**Exercise**
Return the lines from the start of the data through the line with "(** Where the". Include both of those lines and no others.
*** Task data Section Begins ***
(* ===== verification/LogThreads.v ===== *)
(** The log with its writer thread: what one calling thread logs is never lost,
    what two log at once may be. *)
From stdpp Require Import gmap list relations.
From coqutil Require Import Datatypes.RecordSetters.
From S2P Require Import Prelude Monitor BlockQueue HttpModel HttpResponse Log LogProps.

Definition entry_line (e : log_entry) : list Z := let '(now, level, msg) := e in line_text now level msg.
(** The lines that reached a file. *)
Definition written (l : Log) : list (list Z) := (puts_of (log_calls l)).*2.

Section one_caller.
Context `{LogOS} (Hopen : ∀ h name, fopen_ok h name = true) (dir name : list Z) (n : Z) (es : list log_entry).

(** Where the caller is with the entries [es]: those before are [past]. *)
Definition caller_at (t : log_thread) (l : Log) (qs : list (list Z)) (past : list log_entry) : Prop :=
  match lt_at t with
  | Outside => past ++ lt_todo t = es
  | Counted now level msg =>
      past ++ (now, level, msg) :: lt_todo t = es ∧ text_ok now msg ∧ fits l now level msg
  | Formatted line | Putting line => ∃ e, past ++ e :: lt_todo t = es ∧ line = entry_line e
  | Pushing line => ∃ e, past ++ e :: lt_todo t = es ∧ line = entry_line e ∧ Z.of_nat (length qs) < n
  end.
Definition held_lines (w : option (list Z)) : list (list Z) := match w with Some line => [line] | None => [] end.
Record log_inv (s : log_system) (t : log_thread) (d : clock) (q : BlockQueue (list Z)) (qs : list (list Z))
    (past : list log_entry) : Prop := {
  li_callers : ls_callers s = [t];
  li_log : log_ok dir name d (ls_log s);
  li_async : m_is_async (ls_log s) = true;
  li_queue : m_log_queue (ls_log s) = Some q;
  li_rep : bq_rep n q qs;
  li_at : caller_at t (ls_log s) qs past;
  li_count : m_count (ls_log s) + Z.of_nat (length (lt_todo t)) ≤ LONG_MAX;
  li_days : days_differ d (lt_todo t);
  li_todo : Forall (entry_ok (m_log_buf_size (ls_log s))) (lt_todo t);
  li_lines : written (ls_log s) ++ held_lines (ls_held s) ++ qs ≡ₚ entry_line <$> past
}.
Definition log_good (s : log_system) : Prop := ∃ t d q qs past, log_inv s t d q qs past.

(** The steps left: six for an entry, those of the writer included. *)
Definition caller_left (t : log_thread) : nat :=
  6 * length (lt_todo t) +
  match lt_at t with Outside => 0 | Counted _ _ _ => 5 | Formatted _ => 4 | Pushing _ | Putting _ => 3 end.
Definition queued (l : Log) : nat := match m_log_queue l with Some q => Z.to_nat (m_size q) | None => 0 end.
Definition log_left (s : log_system) : nat :=
  (sum_list (caller_left <$> ls_callers s) + 2 * queued (ls_log s) + length (held_lines (ls_held s)))%nat.

Lemma queued_length s t d q qs past : log_inv s t d q qs past → queued (ls_log s) = length qs.
Proof. intros []. unfold queued. rewrite li_queue0, (br_size _ _ _ li_rep0). lia. Qed.

Lemma wp_on_queue {A} (m : BQM A) l q (Q : A → Log → Prop) :
  m_log_queue l = Some q → wp m q (λ a q', Q a l{{m_log_queue := Some q'}}) → wp (on_queue m) l Q.
Proof. intros Hq. unfold wp, on_queue. rewrite Hq. by destruct (m q). Qed.
Lemma wp_fputs l f text (Q : unit → Log → Prop) :
  m_fp l = Some f → Q tt l{{log_calls := log_calls l ++ [Fputs f text] }} → wp (fputs_fp text) l Q.
Proof. intros Hf HQ. unfold fputs_fp, lcall. repeat wp_base. rewrite Hf. by repeat wp_base. Qed.
Lemma wp_queue_full l q qs (Q : bool → Log → Prop) :
  m_log_queue l = Some q → bq_rep n q qs → Q (n <=? Z.of_nat (length qs)) l → wp queue_full l Q.
Proof.
  intros Hq Hr HQ. unfold queue_full. wp_base. eapply wp_on_queue; [done|]. unfold full, returns. repeat wp_base.
  rewrite (br_max _ _ _ Hr), (br_size _ _ _ Hr).
  assert (l{{m_log_queue := Some q}} = l) as Hl by (destruct l; simpl in *; unfold constant; by subst).
  destruct (n <=? Z.of_nat (length qs)); repeat wp_base; by rewrite Hl.
Qed.
Lemma written_app l f text :
  written l{{log_calls := log_calls l ++ [Fputs f text] }} = written l ++ [text].
Proof. unfold written. destruct l; simpl. unfold constant. by rewrite puts_of_app, fmap_app. Qed.

(** A step of the caller. *)
Lemma wp_caller s t d q qs past m :
  log_inv s t d q qs past → caller_step t = Some m →
  wp m (ls_log s) (λ t' l', log_good (LogSystem l' [t'] (ls_held s)) ∧
    (log_left (LogSystem l' [t'] (ls_held s)) < log_left s)%nat).
Proof using Hopen.
  intros Hi Hm. pose proof (queued_length _ _ _ _ _ _ Hi) as Hql.
  destruct s as [l ts w]. destruct t as [at_ todo]. destruct Hi as [Hts Hlog Has Hq Hr Hat Hcnt Hd Htd Hl]. simpl in *.
  subst ts. unfold log_left, caller_left. simpl. destruct at_ as [|now level msg|line|line|line]; simpl in *.
  - destruct todo as [|[[now level] msg] todo]; [done|]. injection Hm as <-. simpl in *.
    apply Forall_cons in Htd as [[Htext Hfit] Htd]. wp_base.
    eapply (wp_count_line Hopen dir name); [done|lia|apply Hd|].
    intros l' Hlog' Hc' (Hdn & Hln & Hsp & Hsz & Hb & Hq' & Has' & Hp). wp_base. split.
    + exists (LogThread (Counted now level msg) todo), now, q, qs, past. constructor; simpl; try congruence; try done.
      * split_and!; [done|done|]. unfold fits. by rewrite Hsz.
      * rewrite Hc'. unfold next_number. pose proof (lo_count _ _ _ _ Hlog). case_match; lia.
      * apply Hd.
      * unfold written in *. by rewrite Hp.
    + unfold queued. rewrite Hq'. simpl. lia.
  - injection Hm as <-. destruct Hat as (Hes & Htext & Hfit). wp_base.
    eapply wp_format_line; [apply Hlog|done|done|]. intros b Hb. wp_base. split.
    + exists (LogThread (Formatted (line_text now level msg)) todo), d, q, qs, past.
      destruct Hlog as [Hdir Hname [Hbuf Hbuf'] Hsplit Hcount Htoday Hfp].
      destruct l. simpl in *. unfold constant in *. constructor; simpl; try done; [|by eexists (_, _, _)].
      constructor; simpl; try done. split; simpl; [by rewrite Hb|done].
    + unfold queued. destruct l. simpl in *. lia.
  - injection Hm as <-. destruct Hat as (e & Hes & ->). repeat wp_base. rewrite Has. wp_base.
    eapply wp_queue_full; [done|done|]. repeat wp_base. split.
    + eexists _, d, q, qs, past. constructor; simpl; try done.
      destruct (Z.leb_spec n (Z.of_nat (length qs))); simpl; by exists e.
    + destruct (n <=? Z.of_nat (length qs)); simpl; lia.
  - injection Hm as <-. destruct Hat as (e & Hes & -> & Hroom). unfold queue_push. do 2 wp_base.
    eapply wp_on_queue; [done|]. eapply wp_mono; [by apply wp_push|]. intros r q' Hpost.
    rewrite (proj2 (Z.ltb_lt _ _)) in Hpost by done. destruct Hpost as [-> Hr']. repeat wp_base. split.
    + exists (LogThread Outside todo), d, q', (qs ++ [entry_line e]), (past ++ [e]).
      destruct Hlog as [Hdir Hname [Hbuf Hbuf'] Hsplit Hcount Htoday Hfp].
      destruct l. simpl in *. unfold constant in *. constructor; simpl; try done.
      * unfold caller_at. simpl. by rewrite <- app_assoc.
      * rewrite fmap_app. unfold written in *. simpl in *. rewrite <- Hl. by rewrite !app_assoc.
    + unfold queued in *. destruct l. simpl in *. rewrite (br_size _ _ _ Hr'). rewrite Hq in *.
      rewrite length_app. simpl. lia.
  - injection Hm as <-. destruct Hat as (e & Hes & ->). wp_base.
    eapply wp_fputs; [apply Hlog|]. wp_base. split.
    + exists (LogThread Outside todo), d, q, qs, (past ++ [e]).
      pose proof (written_app l) as Hw.
      destruct Hlog as [Hdir Hname [Hbuf Hbuf'] Hsplit Hcount Htoday Hfp].
      destruct l. simpl in *. unfold constant in *. constructor; simpl; try done.
      * unfold caller_at. simpl. by rewrite <- app_assoc.
      * rewrite Hw, fmap_app. simpl. rewrite <- Hl. rewrite <- !app_assoc. apply Permutation_app_head.
        simpl. by rewrite app_assoc, <- Permutation_cons_append.
    + unfold queued. destruct l. simpl in *. lia.
Qed.
(** A step of the writer. *)
Lemma wp_take_line s t d q qs past :
  log_inv s t d q qs past → ls_held s = None →
  wp take_line (ls_log s) (λ r l', match r with
    | None => qs = []
    | Some line => log_good (LogSystem l' (ls_callers s) (Some line)) ∧
        (log_left (LogSystem l' (ls_callers s) (Some line)) < log_left s)%nat ∧ qs ≠ []
    end).
Proof.
  intros Hi Hw. pose proof (queued_length _ _ _ _ _ _ Hi) as Hql.
  destruct s as [l ts w]. destruct Hi as [Hts Hlog Has Hq Hr Hat Hcnt Hd Htd Hl]. simpl in *. subst ts w.
  unfold take_line. wp_base. eapply wp_on_queue; [done|]. unfold pop. simpl. repeat wp_base.
  rewrite (size_empty _ _ _ Hr). destruct qs as [|line qs]; simpl; [by do 2 wp_base|].
  eapply wp_mono; [by apply wp_pop_item|]. intros r q' [-> Hr']. wp_base. split_and!; [| |done].
  - exists t, d, q', qs, past.
    destruct Hlog as [Hdir Hname [Hbuf Hbuf'] Hsplit Hcount Htoday Hfp].
    destruct l. simpl in *. unfold constant in *. constructor; simpl; try done.
    destruct t as [[] todo]; try done. unfold caller_at in *. simpl in *. naive_solver lia.
  - unfold log_left. simpl. unfold queued in *. rewrite Hq in *. destruct l. simpl in *.
    rewrite (br_size _ _ _ Hr'). rewrite (br_size _ _ _ Hr) in *. simpl in *. lia.
Qed.
Lemma wp_writer_puts s t d q qs past line :
  log_inv s t d q qs past → ls_held s = Some line →
  wp (fputs_fp line) (ls_log s) (λ _ l', log_good (LogSystem l' (ls_callers s) None) ∧
    (log_left (LogSystem l' (ls_callers s) None) < log_left s)%nat).
Proof.
  intros Hi Hw. destruct s as [l ts w]. destruct Hi as [Hts Hlog Has Hq Hr Hat Hcnt Hd Htd Hl]. simpl in *. subst ts w.
  eapply wp_fputs; [apply Hlog|]. split.
  - exists t, d, q, qs, past. pose proof (written_app l) as Hwr.
    destruct Hlog as [Hdir Hname [Hbuf Hbuf'] Hsplit Hcount Htoday Hfp].
    destruct l. simpl in *. unfold constant in *. constructor; simpl; try done.
    rewrite Hwr. by rewrite <- app_assoc.
  - unfold log_left, queued. destruct l. simpl. lia.
Qed.

Lemma done_of_wp {S A} (m : M S A) s a s' Q : wp m s Q → m s = Done a s' → Q a s'.
Proof. unfold wp. intros Hw Hd. by rewrite Hd in Hw. Qed.

Lemma lstep_good s s' : log_good s → lstep s s' → log_good s' ∧ (log_left s' < log_left s)%nat.
Proof using Hopen.
  intros (t & d & q & qs & past & Hi) Hs. pose proof (li_callers _ _ _ _ _ _ Hi) as Hts.
  destruct Hs as [l ts w i t0 m t' l' Hti Hm Hd'|l ts line l' Hd'|l ts line l' Hd']; simpl in *; subst ts.
  - destruct i as [|i]; [|done]. injection Hti as ->. simpl.
    by apply (done_of_wp _ _ _ _ _ (wp_caller _ _ _ _ _ _ _ Hi Hm)).
  - apply (done_of_wp _ _ _ _ _ (wp_take_line _ _ _ _ _ _ Hi eq_refl)) in Hd'. by destruct Hd' as (H1 & H2 & _).
  - by apply (done_of_wp _ _ _ _ _ (wp_writer_puts _ _ _ _ _ _ line Hi eq_refl)) in Hd'.
Qed.
Lemma log_good_steps s s' : log_good s → rtc lstep s s' → log_good s'.
Proof using Hopen. intros Hg Hs. induction Hs as [|s s1 s' H1 _ IH]; [done|]. apply IH. by eapply lstep_good. Qed.
Lemma log_good_bound k s s' : log_good s → nsteps lstep k s s' → (k ≤ log_left s)%nat.
Proof using Hopen.
  intros Hg Hs. induction Hs as [|k s s1 s' H1 _ IH]; [lia|].
  destruct (lstep_good _ _ Hg H1) as [Hg1 Hlt]. specialize (IH Hg1). lia.
Qed.
Lemma log_good_safe s : log_good s → ¬ lcrashed s.
Proof using Hopen.
  intros (t & d & q & qs & past & Hi) [(t0 & m & Ht0 & Hm & Hn)|(line & Hw & Hu)].
  - rewrite (li_callers _ _ _ _ _ _ Hi) in Ht0. apply list_elem_of_singleton in Ht0 as ->.
    destruct (wp_elim _ _ _ (wp_caller _ _ _ _ _ _ _ Hi Hm)) as (t' & l' & Hd & _). by apply (Hn t' l').
  - destruct (wp_elim _ _ _ (wp_writer_puts _ _ _ _ _ _ line Hi Hw)) as (? & ? & Hd & _). congruence.
Qed.
Lemma log_good_end s : log_good s → (∀ s', ¬ lstep s s') → written (ls_log s) ≡ₚ entry_line <$> es.
Proof using Hopen.
  intros (t & d & q & qs & past & Hi) Hn. destruct (caller_step t) as [m|] eqn:Hm.
  { destruct (wp_elim _ _ _ (wp_caller _ _ _ _ _ _ _ Hi Hm)) as (t' & l' & Hd & _).
    destruct s as [l ts w]. pose proof (li_callers _ _ _ _ _ _ Hi) as Hts.
    simpl in *. subst ts. destruct (Hn (LogSystem l' (<[0%nat:=t']> [t]) w)). by eapply lstep_caller. }
  destruct s as [l ts w]. destruct w as [line|].
  { destruct (wp_elim _ _ _ (wp_writer_puts _ _ _ _ _ _ line Hi eq_refl)) as ([] & l' & Hd & _).
    destruct (Hn _ (lstep_write _ _ _ _ Hd)). }
  destruct (wp_elim _ _ _ (wp_take_line _ _ _ _ _ _ Hi eq_refl)) as ([line|] & l' & Hd & Hpost).
  { destruct (Hn _ (lstep_take _ _ _ _ Hd)). }
  subst qs. destruct Hi as [_ _ _ _ _ Hat _ _ _ Hl]. simpl in *. rewrite app_nil_r in Hl. rewrite Hl.
  destruct t as [[] [|e todo]]; try done; [|by destruct e as [[]]]. unfold caller_at in Hat. simpl in Hat.
  by rewrite app_nil_r in Hat; subst.
Qed.
End one_caller.

(** C16: One thread that logs through the queue, while the writer thread runs:
    however their steps interleave, nothing undefined is executed, the threads
    stop after a bounded number of steps, and they stop only when every line
    has been written to a file once. (The order may change: a line that finds
    the queue full is written at once, before those that wait in it.) *)
Theorem Log_one_caller_loses_nothing `{LogOS} dir name now0 close size split max es :
  (∀ h n, fopen_ok h n = true) →
  path_ok dir name → clock_ok now0 → 48 ≤ size ≤ INT_MAX → 0 < split → 0 < max ≤ INT_MAX →
  days_differ now0 es → Forall (entry_ok size) es → Z.of_nat (length es) ≤ LONG_MAX →
  ∃ l, init now0 (dir ++ name) close size split max Log_new = Done true l ∧
    ∀ s, rtc lstep (LogSystem l [LogThread Outside es] None) s →
      ¬ lcrashed s ∧
      (∀ k s', nsteps lstep k s s' → (k ≤ log_left s)%nat) ∧
      ((∀ s', ¬ lstep s s') → written (ls_log s) ≡ₚ entry_line <$> es).
Proof.
  intros Hopen Hp Hd Hs Hsp Hm Hdays Hes Hmax.
  destruct (wp_elim _ _ _ (wp_init Hopen dir name now0 close size split max Hp Hd Hs Hsp ltac:(lia)))
    as (r & l & Hinit & -> & Hok & Has & Hc & Hspl & Hsz & Hcalls & Hq).
  exists l. split; [done|]. intros s Hsteps. destruct Hq as (q & Hq & Hr); [lia|].
  assert (log_good dir name max es (LogSystem l [LogThread Outside es] None)) as Hg.
  { exists (LogThread Outside es), now0, q, [], []. constructor; simpl; try done.
    - rewrite Has, Z.gtb_ltb. apply Z.ltb_lt. lia.
    - lia.
    - by rewrite Hsz.
    - unfold written. by rewrite Hcalls. }
  pose proof (log_good_steps Hopen _ _ _ _ _ _ Hg Hsteps) as Hg'. split_and!.
  - by eapply log_good_safe.
  - intros k s' Hk. by eapply log_good_bound.
  - intros Hn. by eapply log_good_end.
Qed.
*** Task data Section Ends ***
**Written reply**
(* ===== verification/LogThreads.v ===== *)
(** The log with its writer thread: what one calling thread logs is never lost,
    what two log at once may be. *)
From stdpp Require Import gmap list relations.
From coqutil Require Import Datatypes.RecordSetters.
From S2P Require Import Prelude Monitor BlockQueue HttpModel HttpResponse Log LogProps.

Definition entry_line (e : log_entry) : list Z := let '(now, level, msg) := e in line_text now level msg.
(** The lines that reached a file. *)
Definition written (l : Log) : list (list Z) := (puts_of (log_calls l)).*2.

Section one_caller.
Context `{LogOS} (Hopen : ∀ h name, fopen_ok h name = true) (dir name : list Z) (n : Z) (es : list log_entry).

(** Where the caller is with the entries [es]: those before are [past]. *)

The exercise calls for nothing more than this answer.